Submitted by: “DB” The Foodie Stuntman of crazyfoodiestunts.blogspot.com
I served this roast to my family last Christmas and it was very well received all around!
Ingredients:
1 beef cross rib roast, approximately, 5 to 6 lbs.
2 to 3 sprigs fresh sage
2 to 3 sprigs fresh thyme
2 to 3 sprigs fresh rosemary
1/2 bunch fresh flat-leaf Italian parsley
1 C. Kosher salt
1 Tbsp cracked black peppercorns
3 Tbsp extra-virgin olive oil
Directions:
Arrange your oven so your roasting pan will be in the lower one-third of the oven. Preheat the oven to 375°.

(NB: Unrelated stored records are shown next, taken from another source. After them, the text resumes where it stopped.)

(* ===== verification/CliAdmin.v ===== *)
(** * CliAdmin: the commands of the command line client that ask the daemon

    Models the rest of [secretctl-cli/src/main.rs]: each command opens a session
    of [AdminClient.v], makes its calls and returns the lines it prints. The
    parameters of a call are the JSON the code writes. *)

From S2P Require Import Prelude.
From S2P Require Import Externals.
From S2P Require Import Domain.
From S2P Require Import Policy.
From S2P Require Import Crypto.
From S2P Require Import OAuth.
From S2P Require Import Protocol.
From S2P Require Import Framing.
From S2P Require Import BrokerState.
From S2P Require Import Admin.
From S2P Require Import Wire.
From S2P Require Import Server.
From S2P Require Import Installation.
From S2P Require Import AdminClient.
From S2P Require Import Cli.

(** The JSON of an approval when it is printed, and of an instant. *)
Class ApprovalText := { approval_json : Approval -> string; instant_text : Instant -> string }.

Definition bytes_json (bytes : list byte) : Json :=
  JArray (map (fun b => JNumber (byte_to_Z b)) bytes).
Definition text_or_null (text : option string) : Json :=
  match text with Some text => JString text | None => JNull end.

Section Commands.
Context `{Chrono, Hashes, Signatures, Aead, X25519, Base64, JsonCodec, !JsonReader,
  PolicySerializer, PolicyYaml, Serde, ApprovalText} {W : Type} `{AdminPeer W}.

Definition cli_connect : Client W AdminClient := connect strict_reader.

(** ** Status *)

Definition status_command (json : bool) : Client W (list string) := fun w =>
  let '(r, w) := cli_connect w in
  let running := is_ok r in
  if json then
    (Ok [json_print (JObject [("status", JString (if running then "running" else "unavailable"))])],
     w)
  else if running then (Ok ["secretctld is running and authenticated"], w)
  else (Err (ClientFailure "secretctld is unavailable"), w).

(** ** The managed browser *)

Definition instance_params (instance_id : string) : Json :=
  JObject [("instance_id", JString instance_id)].

Definition launch_params (chrome extension native_host : string) (profile : option string)
    (headless : bool) : Json :=
  JObject [("chrome_binary", JString chrome); ("extension_path", JString extension);
    ("native_host_binary", JString native_host); ("profile_dir", text_or_null profile);
    ("headless", JBool headless)].

Definition NOT_ATTESTED : string :=
  "managed extension did not attest within 20 seconds; install the native host first".

(** The polls for the session of the browser, [attempts] of them. *)
Fixpoint await_attestation (attempts : nat) (instance_id : string) (admin : AdminClient) :
    Client W (list string) :=
  match attempts with
  | O => client_fail NOT_ATTESTED
  | S attempts =>
      '(answer, admin) ← call_or_exit admin "browser.launch_status" (instance_params instance_id);
      status ← client_try id (from_value WBrowserLaunched answer);
      match lr_browser_session_id status with
      | Some session_id => mret ["Managed browser ready";
          "Instance ID: " +:+ id_str (lr_instance_id status);
          "Browser session ID: " +:+ id_str session_id;
          "Gateway: " +:+ lr_gateway_endpoint status]
      | None => await_attestation attempts instance_id admin
      end
  end.

Definition browser_launch (params : Json) : Client W (list string) :=
  admin ← cli_connect;
  '(answer, admin) ← call_or_exit admin "browser.launch" params;
  launched ← client_try id (from_value WBrowserLaunched answer);
  await_attestation 80 (id_str (lr_instance_id launched)) admin.

Definition browser_close (instance_id : string) : Client W (list string) :=
  admin ← cli_connect;
  _ ← call_or_exit admin "browser.close" (instance_params instance_id);
  mret ["closed managed browser " +:+ instance_id].

(** ** Policy *)

(** The daemon is told the hash it has to compute. *)
Definition policy_reload_command (content : string) : Client W (list string) :=
  document ← client_try id (from_yaml content);
  let expected_hash := b64_encode (pe_policy_hash (evaluator_new document)) in
  admin ← cli_connect;
  '(result, _) ← call_or_exit admin "policy.reload"
    (JObject [("policy_yaml", JString content); ("expected_hash", JString expected_hash)]);
  mret [json_print result].

(** ** Approvals *)

Definition pending_params : Json := JObject [("state", JString "pending")].

Definition pending_approvals (admin : AdminClient) : Client W (list Approval * AdminClient) :=
  '(answer, admin) ← call_or_exit admin "approval.list" pending_params;
  approvals ← client_try id (from_value WApprovals answer);
  mret (approvals, admin).

Definition approval_line (approval : Approval) : string :=
  id_str (apr_approval_id approval) +:+ tab +:+ id_str (apr_request_id approval) +:+ tab
  +:+ instant_text (apr_expires_at approval).

(** One round of [approvals watch]. *)
Definition approvals_watch_round (json : bool) : Client W (list string) :=
  admin ← cli_connect;
  '(approvals, _) ← pending_approvals admin;
  mret (map (if json then approval_json else approval_line) approvals).

Definition decision_params (approval : Approval) (decision : string) (presence : bool) : Json :=
  JObject [("approval_id", JString (id_str (apr_approval_id approval)));
    ("decision", JString decision); ("context_digest", bytes_json (apr_context_digest approval));
    ("presence_verified", JBool presence)].

(** The decision names the digest the daemon listed with the approval. *)
Definition decide_approval_command (approval_id decision : string) (presence : bool) :
    Client W (list string) :=
  admin ← cli_connect;
  '(approvals, admin) ← pending_approvals admin;
  approval ← client_some "approval is not pending"
    (List.find (fun a => bool_decide (id_str (apr_approval_id a) = approval_id)) approvals);
  '(result, _) ← call_or_exit admin "approval.decide" (decision_params approval decision presence);
  mret [json_print result].

Definition approve_command (approval_id : string) (presence : bool) : Client W (list string) :=
  decide_approval_command approval_id "approve" presence.
Definition deny_command (approval_id : string) : Client W (list string) :=
  decide_approval_command approval_id "deny" false.

(** ** Capabilities *)

Definition capability_line (c : CapabilitySummary) : string :=
  id_str (cs_capability_id c) +:+ tab +:+ cs_state c.

Definition capability_list (active json : bool) : Client W (list string) :=
  admin ← cli_connect;
  '(result, _) ← call_or_exit admin "capability.list"
    (JObject [("state", text_or_null (if active then Some "issued" else None))]);
  if json then mret [json_print result]
  else
    listed ← client_try id (from_value WCapabilities result);
    mret (map capability_line listed).

Definition capability_revoke (capability_id : string) : Client W (list string) :=
  admin ← cli_connect;
  capability_id ← client_try domain_error_text (id_parse KCapability capability_id);
  '(result, _) ← call_or_exit admin "capability.revoke"
    (JObject [("capability_id", JString (id_str capability_id)); ("reason", JString "local_admin")]);
  mret [json_print result].
End Commands.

Complete the mise en place: Combine the sage, thyme, rosemary, parsley, salt, pepper and olive oil in a food processor and pulse until it forms a coarse paste. Place the roast on a rack in a large deep roasting pan. Cook the roast: Slather the herb rub onto the top and sides of the roast and place in the oven until the internal temperature in the center reaches 125°, approximately 2 hours. Once completed, transfer the beef from the pan to a cutting board. Tent the roast with aluminum foil and let it rest for 20 minutes. To serve, thinly slice the roast across the grain and place on a platter. *I reduced the salt in the herb paste by half, but the roast was still well seasoned.